"""
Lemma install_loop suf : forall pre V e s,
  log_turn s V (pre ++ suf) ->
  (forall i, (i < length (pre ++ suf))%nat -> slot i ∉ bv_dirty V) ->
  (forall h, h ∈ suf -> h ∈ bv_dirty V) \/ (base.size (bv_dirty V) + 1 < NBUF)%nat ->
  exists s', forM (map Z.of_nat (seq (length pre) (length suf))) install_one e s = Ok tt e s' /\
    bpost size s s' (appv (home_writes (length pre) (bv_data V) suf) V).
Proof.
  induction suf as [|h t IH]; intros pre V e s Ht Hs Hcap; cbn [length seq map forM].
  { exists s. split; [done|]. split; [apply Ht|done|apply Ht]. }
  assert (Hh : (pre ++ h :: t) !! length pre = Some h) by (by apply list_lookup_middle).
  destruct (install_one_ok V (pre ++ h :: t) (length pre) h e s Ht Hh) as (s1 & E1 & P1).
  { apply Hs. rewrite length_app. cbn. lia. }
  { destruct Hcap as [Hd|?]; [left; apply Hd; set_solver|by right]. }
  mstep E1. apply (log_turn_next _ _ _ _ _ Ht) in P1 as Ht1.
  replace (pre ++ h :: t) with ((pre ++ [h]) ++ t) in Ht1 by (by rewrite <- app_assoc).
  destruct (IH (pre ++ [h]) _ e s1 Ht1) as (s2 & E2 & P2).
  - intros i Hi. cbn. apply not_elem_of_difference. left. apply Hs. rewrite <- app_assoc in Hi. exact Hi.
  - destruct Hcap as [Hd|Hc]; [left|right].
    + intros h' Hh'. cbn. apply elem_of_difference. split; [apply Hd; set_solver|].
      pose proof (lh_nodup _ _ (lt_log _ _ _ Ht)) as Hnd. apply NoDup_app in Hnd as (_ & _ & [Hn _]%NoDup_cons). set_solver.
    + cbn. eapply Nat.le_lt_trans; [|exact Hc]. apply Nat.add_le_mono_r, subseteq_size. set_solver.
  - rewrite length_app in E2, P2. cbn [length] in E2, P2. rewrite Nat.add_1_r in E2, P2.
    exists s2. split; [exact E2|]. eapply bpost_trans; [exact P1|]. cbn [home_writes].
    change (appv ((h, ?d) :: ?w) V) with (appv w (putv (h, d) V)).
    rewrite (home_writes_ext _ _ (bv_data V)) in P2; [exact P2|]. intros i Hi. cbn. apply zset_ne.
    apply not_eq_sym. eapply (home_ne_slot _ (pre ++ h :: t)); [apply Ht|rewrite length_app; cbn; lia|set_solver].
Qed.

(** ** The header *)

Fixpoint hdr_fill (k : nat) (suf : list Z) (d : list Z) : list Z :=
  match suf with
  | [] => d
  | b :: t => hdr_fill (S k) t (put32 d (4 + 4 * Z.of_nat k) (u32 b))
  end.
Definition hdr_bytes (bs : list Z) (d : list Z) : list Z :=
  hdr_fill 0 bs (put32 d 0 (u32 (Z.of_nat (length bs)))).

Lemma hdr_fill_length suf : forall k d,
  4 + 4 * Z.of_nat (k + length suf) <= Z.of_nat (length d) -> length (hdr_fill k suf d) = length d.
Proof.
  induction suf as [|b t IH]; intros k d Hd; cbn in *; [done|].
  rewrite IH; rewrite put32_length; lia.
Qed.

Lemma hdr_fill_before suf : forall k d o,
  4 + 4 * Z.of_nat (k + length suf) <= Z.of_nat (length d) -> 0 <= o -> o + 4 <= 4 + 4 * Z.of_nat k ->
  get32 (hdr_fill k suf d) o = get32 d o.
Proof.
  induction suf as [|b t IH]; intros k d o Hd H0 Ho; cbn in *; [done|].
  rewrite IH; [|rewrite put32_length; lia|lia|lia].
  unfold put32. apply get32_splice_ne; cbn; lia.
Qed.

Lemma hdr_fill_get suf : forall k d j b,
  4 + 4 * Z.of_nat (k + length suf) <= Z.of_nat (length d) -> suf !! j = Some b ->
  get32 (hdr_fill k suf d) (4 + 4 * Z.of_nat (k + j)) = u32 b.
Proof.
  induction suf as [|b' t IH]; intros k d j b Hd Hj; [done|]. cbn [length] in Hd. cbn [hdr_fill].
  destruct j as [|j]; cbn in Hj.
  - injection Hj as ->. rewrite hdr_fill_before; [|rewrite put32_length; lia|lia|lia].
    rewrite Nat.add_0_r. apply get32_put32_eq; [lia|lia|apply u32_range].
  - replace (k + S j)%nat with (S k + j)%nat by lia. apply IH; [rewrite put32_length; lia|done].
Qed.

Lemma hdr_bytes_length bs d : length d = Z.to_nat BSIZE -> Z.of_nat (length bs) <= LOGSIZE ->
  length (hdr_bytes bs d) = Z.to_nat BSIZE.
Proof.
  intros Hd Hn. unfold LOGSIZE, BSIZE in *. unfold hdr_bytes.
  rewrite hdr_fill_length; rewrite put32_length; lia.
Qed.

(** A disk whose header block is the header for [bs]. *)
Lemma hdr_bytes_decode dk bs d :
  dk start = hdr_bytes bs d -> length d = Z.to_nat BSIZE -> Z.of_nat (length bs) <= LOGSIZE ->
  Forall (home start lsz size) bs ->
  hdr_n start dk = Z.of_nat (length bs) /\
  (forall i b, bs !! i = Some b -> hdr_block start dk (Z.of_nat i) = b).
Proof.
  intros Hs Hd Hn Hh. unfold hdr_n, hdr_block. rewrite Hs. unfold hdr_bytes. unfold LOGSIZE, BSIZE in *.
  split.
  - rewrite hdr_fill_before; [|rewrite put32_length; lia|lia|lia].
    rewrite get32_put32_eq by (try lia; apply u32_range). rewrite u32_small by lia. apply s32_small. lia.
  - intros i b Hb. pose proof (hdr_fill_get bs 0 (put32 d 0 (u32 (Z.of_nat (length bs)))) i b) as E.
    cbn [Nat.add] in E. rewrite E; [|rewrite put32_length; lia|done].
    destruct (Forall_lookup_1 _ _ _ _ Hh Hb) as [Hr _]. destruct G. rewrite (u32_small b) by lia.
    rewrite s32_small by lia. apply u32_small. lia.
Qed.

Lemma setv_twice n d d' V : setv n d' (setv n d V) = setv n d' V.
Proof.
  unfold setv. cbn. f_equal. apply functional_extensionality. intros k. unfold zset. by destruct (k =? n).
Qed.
"""
**Exercise:** All lines from the one holding "rewrite get32_put32_eq by" through the final line of the material must be set down exactly, and nothing else may be added.

**Written answer:**
    rewrite get32_put32_eq by (try lia; apply u32_range). rewrite u32_small by lia. apply s32_small. lia.
  - intros i b Hb. pose proof (hdr_fill_get bs 0 (put32 d 0 (u32 (Z.of_nat (length bs)))) i b) as E.
    cbn [Nat.add] in E. rewrite E; [|rewrite put32_length; lia|done].
    destruct (Forall_lookup_1 _ _ _ _ Hh Hb) as [Hr _]. destruct G. rewrite (u32_small b) by lia.
    rewrite s32_small by lia. apply u32_small. lia.
Qed.

Lemma setv_twice n d d' V : setv n d' (setv n d V) = setv n d' V.
Proof.
  unfold setv. cbn. f_equal. apply functional_extensionality. intros k. unfold zset. by destruct (k =? n).
Qed.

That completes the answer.